Lo mismo ocurría con la situación de Luci. Camila tenía derecho a que no le gustara Ronaldo. Sin embargo, no podía impedir que Luci estuviera con él debido a su percepción.
Además, Leonardo debería estar agradecido de que Luci se recompusiera tras su duro rechazo. Sin embargo, se comportó como si Luci hubiera cometido un error imprudente al estar con Ronaldo.
A Camila le resultaba insoportable su actitud.
Aquella noche habló del asunto con Dámaso. Al escucharla, él le dio unas palmaditas en la cabeza y le respondió:
—Has hecho lo correcto.
Después de experimentar lo que hizo, supo que no debía imponer su opinión a los demás.
Además, sólo Leonardo y Luci podían resolver los problemas entre ellos.
No había mucho que él y Camila pudieran hacer como amigos.
Dámaso le besó los labios.
—No deberías preocuparte demasiado.
—Quedan pocos días para tu viaje de fin de mes. Deberías centrarte en aprender fotografía. No quiero que mis fotos salgan feas.
Camila abrió los ojos.
—Maridito, ¿tú también vas? —Recordó cómo prohibió a Leonardo unirse al viaje por la tarde—. Pero... El club de fotografía es un club oficial de estudiantes de la universidad... Tú y Leonardo no parecen estudiantes a su edad. Me temo que...
«Me preocupa que otros estudiantes se opongan».
Dámaso le sonrió.
—Niña tonta. Quiero ir de viaje contigo, pero eso no significa que tenga que unirme al club de fotografía. Puedo ir al pueblo de vacaciones y encontrarte allí por casualidad. ¿Y si descubro algo que merezca la pena invertir en ese pueblo?
Camila se golpeó la frente.
«¿Por qué no se me había ocurrido a mí? El club de fotografía no reserva todo el pueblo. Dámaso puede ir allí y encontrarse conmigo “por casualidad”».
Con esa idea en mente, Camila sonrió y se subió a su regazo.
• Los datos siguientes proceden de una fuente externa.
Definition statements (e : engine) (body : string) : option (list ddl) :=
  (list_to_map (zip migration_files
    [m0001_roles e; m0002_principals e; m0003_ssh_revocations e; m0004_active_workload_cert e;
     m0005_active_workload_cert_lock e; m0006_owner_source e]) : gmap string (list ddl)) !! body.

(** What [ExecContext] does with the text of a file. *)
Definition exec_file (e : engine) (body : string) : M database unit :=
  match statements e body with
  | Some ds => exec_all ds
  | None => mfail (err_sql "syntax error")
  end.

(** ** [Open]

    [connect]: the outcome of [sql.Open] ([openDB] on PostgreSQL).  The state
    carries the number of open handles next to the database. *)
Section Open.
Context {T : Type} (migrate : M (db (schema T)) unit).

Abbreviation sdb := (db (schema T)) (only parsing).
Record world := mkWorld { handles : nat; store : sdb }.

Definition open_handle (w : world) : world := mkWorld (S (handles w)) (store w).
Definition Close (w : world) : world := mkWorld (pred (handles w)) (store w).

Definition on_store {A} (m : M sdb A) : M world A := λ w,
  let '(r, d) := m (store w) in (r, mkWorld (handles w) d).

(** A failure past the connection closes the handle. *)
Definition or_close {A} (m : M world A) : M world A := λ w,
  match m w with
  | (Ok a, w') => (Ok a, w')
  | (Err e, w') => (Err e, Close w')
  end.

Definition Open (pingPre : string) (connect : result unit) : M world unit := λ w,
  match connect with
  | Err e => (Err e, w)
  | Ok _ =>
      or_close (on_store (wrap_sql pingPre (stmt (mret tt));;; wrap_sql "migrate: " migrate))
        (open_handle w)
  end.
End Open.

(** [DB.migrate] of the two packages. *)
Definition engine_migrate (e : engine) : M (db (schema database)) unit := migrate (exec_file e) migrations_dir.
Definition sqlite_migrate : M (db (schema database)) unit := engine_migrate SQLite.
Definition postgres_migrate : M (db (schema database)) unit := engine_migrate PostgreSQL.

Definition sqlite_Open (path : string) (connect : result unit) : M (@world database) unit :=
  Open sqlite_migrate ("ping sqlite " +:+ fmt_q path +:+ ": ")
    (rwrap ("open sqlite " +:+ fmt_q path +:+ ": ") connect).

(** [openDB]: the server name of the TLS configuration, when there is one and it
    names no server, becomes the host of the DSN; the configuration is shared with
    the caller.  [ParseConfig] gives the host. *)
Definition openDB (ParseConfig : string → result string) (dsn : string) (tls : option string)
    : result unit * option string :=
  match ParseConfig dsn with
  | Err e => (Err (ErrWrap "parse postgres dsn: " e ""), tls)
  | Ok host => (Ok tt, (λ name, if str_empty name then host else name) <$> tls)
  end.

Definition postgres_Open (ParseConfig : string → result string) (dsn : string) (tls : option string)
    : M (@world database) unit :=
  Open postgres_migrate "ping postgres: " (openDB ParseConfig dsn tls).1.

(** ** Conforming databases *)

Definition names_of (s : structure) : list string := col_name <$> columns s.

(** The value may stand in the column. *)
Definition typed (c : column) (v : value) : Prop :=
  match v with
  | VNull => not_null c = false
  | VText _ => col_type c = TEXT
  | VInt z => col_type c = INTEGER ∧ int64_ok z
  end.

Definition row_typed (s : structure) (r : row) : Prop :=
  (∀ k, is_Some (r !! k) → k ∈ names_of s) ∧
  ∀ c, c ∈ columns s → ∃ v, r !! col_name c = Some v ∧ typed c v.

Definition check_holds (r : row) (ck : check) : Prop :=
  ∃ col v, col ∈ some_not_null ck ∧ r !! col = Some v ∧ v ≠ VNull.

(** Names are distinct, and the constraints are about columns of the table. *)
Definition struct_ok (s : structure) : Prop :=
  NoDup (names_of s) ∧ unique s ⊆ names_of s ∧
  Forall (λ ck, some_not_null ck ⊆ names_of s) (checks s).

Record table_typed (t : table) : Prop := {
  typed_struct : struct_ok (struct t);
  typed_rows : Forall (row_typed (struct t)) (rows t);
  typed_unique : Forall (λ u, NoDup (present u (rows t))) (unique (struct t));
  typed_checks : Forall (λ ck, Forall (λ r, check_holds r ck) (rows t)) (checks (struct t));
}.

(** The database has the tables of the schema, and they hold what it allows. *)
Definition conforms (S : gmap string structure) (db : database) : Prop :=
  struct <$> db = S ∧ map_Forall (λ _, table_typed) db.

(** Every row is still there, with at least the values it had. *)
Definition keeps_rows (db db' : database) : Prop := ∀ n t, db !! n = Some t →
  ∃ t', db' !! n = Some t' ∧ Forall2 (λ r r' : row, r ⊆ r') (rows t) (rows t').

(** What a statement does to the structures. *)
Definition shape_ddl (S : gmap string structure) (d : ddl) : gmap string structure :=
  match d with
  | CreateTable name s => match S !! name with Some _ => S | None => <[name := s]> S end
  | CreateUniqueIndex tbl col =>
      match S !! tbl with
      | Some s => <[tbl := mkStructure (columns s) (unique s ++ [col]) (checks s)]> S
      | None => S
      end
  | CreateIndex _ _ => S
  | AddColumn tbl c =>
      match S !! tbl with
      | Some s => <[tbl := mkStructure (columns s ++ [c]) (unique s) (checks s)]> S
      | None => S
      end
  end.

Definition migration_ddl (e : engine) : list (list ddl) :=
  [m0001_roles e; m0002_principals e; m0003_ssh_revocations e; m0004_active_workload_cert e;
   m0005_active_workload_cert_lock e; m0006_owner_source e].

(** The schema after the first [k] migrations. *)
Definition schema_at (e : engine) (k : nat) : gmap string structure :=
  foldl shape_ddl ∅ (concat (take k (migration_ddl e))).

(** A statement that keeps a database typed. *)
Definition ddl_typed (d : ddl) : Prop :=
  match d with
  | CreateTable _ s => struct_ok s
  | AddColumn _ c => col_default c ≠ VNull → typed c (col_default c)
  | _ => True
  end.

Lemma keeps_rows_refl db : keeps_rows db db.
Proof. intros n t Ht. exists t. split; [done|]. by apply Forall_Forall2_diag, Forall_forall. Qed.

Lemma keeps_rows_trans db1 db2 db3 : keeps_rows db1 db2 → keeps_rows db2 db3 → keeps_rows db1 db3.
Proof.
  intros H12 H23 n t Ht. destruct (H12 n t Ht) as (t2 & H2 & F2). destruct (H23 n t2 H2) as (t3 & H3 & F3).
  exists t3. split; [done|]. clear -F2 F3. revert F2 F3. generalize (rows t), (rows t2), (rows t3).
  intros l1 l2 l3 H. revert l3. induction H as [|r1 r2 l1 l2 Hr _ IH]; intros l3 H3; inversion H3; subst; [done|].
  constructor; [by etrans|by apply IH].
Qed.

(** Replacing one table. *)
Lemma keeps_rows_insert (db : database) n t t' :
  db !! n = Some t → Forall2 (λ r r' : row, r ⊆ r') (rows t) (rows t') →
  keeps_rows db (<[n := t']> db).
Proof.
  intros Hn Hf m u Hu. destruct (decide (m = n)) as [->|Hne].
  - exists t'. rewrite lookup_insert_eq. split; [done|]. by assert (u = t) as -> by congruence.
  - exists u. rewrite lookup_insert_ne by done. split; [done|]. by apply Forall_Forall2_diag, Forall_forall.
Qed.

Lemma has_column_spec col s : has_column col s = true ↔ col ∈ names_of s.
Proof.
  unfold has_column, names_of. rewrite existsb_exists. setoid_rewrite bool_decide_eq_true.
  rewrite list_elem_of_fmap. setoid_rewrite <- list_elem_of_In. naive_solver.
Qed.

Lemma has_column_false col s : has_column col s = false → col ∉ names_of s.
Proof. intros H Hin. apply has_column_spec in Hin. congruence. Qed.

Lemma row_fresh s r col : row_typed s r → col ∉ names_of s → r !! col = None.
Proof. intros [Hk _] Hn. apply eq_None_not_Some. intros H. by apply Hn, Hk. Qed.

Lemma present_cons u (r : row) rs :
  present u (r :: rs) = match r !! u with Some VNull | None => [] | Some v => [v] end ++ present u rs.
Proof. unfold present. simpl. by destruct (r !! u) as [[]|]. Qed.

Lemma present_insert s rs col v u :
  Forall (row_typed s) rs → col ∉ names_of s → u ∈ names_of s →
  present u ((λ r : row, <[col := v]> r) <$> rs) = present u rs.
Proof.
  intros Hrs Hc Hu. assert (col ≠ u) by (by intros ->).
  induction Hrs as [|r rs Hr _ IH]; [done|]. rewrite fmap_cons, !present_cons, IH.
  by rewrite lookup_insert_ne.
Qed.

Lemma with_column_typed t c :
  table_typed t → has_column (col_name c) (struct t) = false → typed c (col_default c) →
  table_typed (with_column c t).
Proof.
  intros [(Hnd & Hu & Hck) Hrows Huniq Hchecks] Hc%has_column_false Hd.
  assert (∀ l, names_of (mkStructure (columns (struct t) ++ [c]) (unique (struct t)) l) =
    names_of (struct t) ++ [col_name c]) as Hnames by (intros; unfold names_of; simpl; by rewrite fmap_app).
  split; simpl.
  - split; [|split]; simpl; rewrite Hnames.
    + apply NoDup_app. split_and!; [done| |apply NoDup_singleton]. intros x Hx ->%list_elem_of_singleton. done.
    + intros x Hx. apply elem_of_app. left. by apply Hu.
    + eapply Forall_impl; [exact Hck|]. simpl. intros ck Hs x Hx. apply elem_of_app. left. by apply Hs.
  - apply Forall_fmap. eapply Forall_impl; [exact Hrows|]. intros r Hr. split.
    + intros k Hk. rewrite Hnames. apply elem_of_app. destruct (decide (k = col_name c)) as [->|Hne]; [right; by left|].
      left. rewrite lookup_insert_ne in Hk by done. by apply Hr.
    + intros c' [Hin| ->%list_elem_of_singleton]%elem_of_app.
      * destruct Hr as [_ Hr]. destruct (Hr c' Hin) as (v & Hv & Ht). exists v. split; [|done].
        rewrite lookup_insert_ne; [done|]. intros Heq. apply Hc. rewrite Heq. by apply list_elem_of_fmap_2.
      * exists (col_default c). by rewrite lookup_insert_eq.
  - apply Forall_forall. intros u Hin. rewrite (present_insert (struct t)); [|done|done|by apply Hu].
    rewrite Forall_forall in Huniq. by apply Huniq.
  - apply Forall_forall. intros ck Hin. apply Forall_fmap. rewrite Forall_forall in Hchecks, Hck.
    eapply Forall_impl; [by apply Hchecks|]. intros r (col & v & Hcol & Hv & Hne). exists col, v.
    split_and!; [done| |done]. simpl. rewrite lookup_insert_ne; [done|]. intros Heq. apply Hc. rewrite Heq.
    by apply (Hck ck).
Qed.

Lemma with_unique_typed t col :
  table_typed t → has_column col (struct t) = true → NoDup (present col (rows t)) →
  table_typed (with_unique col t).
Proof.
  intros [(Hnd & Hu & Hck) Hrows Huniq Hchecks] Hc%has_column_spec Hn. split; simpl; [|done| |done].
  - split; [done|]. split; [|done]. simpl. intros x [Hx| ->%list_elem_of_singleton]%elem_of_app; [by apply Hu|done].
  - apply Forall_app. split; [done|]. by constructor.
Qed.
Le besó la mejilla.
—¡Trabajaré duro en mis habilidades fotográficas estos días para hacerte buenas fotos!
Era el descanso entre clases. Jesica se apoyó en la ventana y se quedó mirando a Camila, que sacaba fotos del parterre.
—Ella es aún más insoportable que antes. —Manuela se apoyó en la ventana, leyendo. Frunció el ceño al escuchar a Jesica—. Tal vez no tenía los medios para aprender fotografía antes de esto. Ahora que los tiene, está aprendiendo todo lo posible.
Luego miró a Camila, absorta en la fotografía. Un pensamiento contradictorio cruzó sus ojos.
—Sinceramente, es bastante agradable... poder hacer algo que a uno le gusta.
Ese privilegio le había sido arrebatado desde hacía trece años.
Jesica frunció los labios.
—Manuela, he escuchado que Camila se unirá al viaje de apreciación cultural del pueblo del club de fotografía a finales de mes. Conozco a alguien en ese club. Ya que quedan dos plazas, ¿vamos? —Miró a Camila y continuó—: Si le ocurriera un accidente en el pueblo…
Manuela cerró los ojos.
—No me interesa a menos que Dámaso vaya.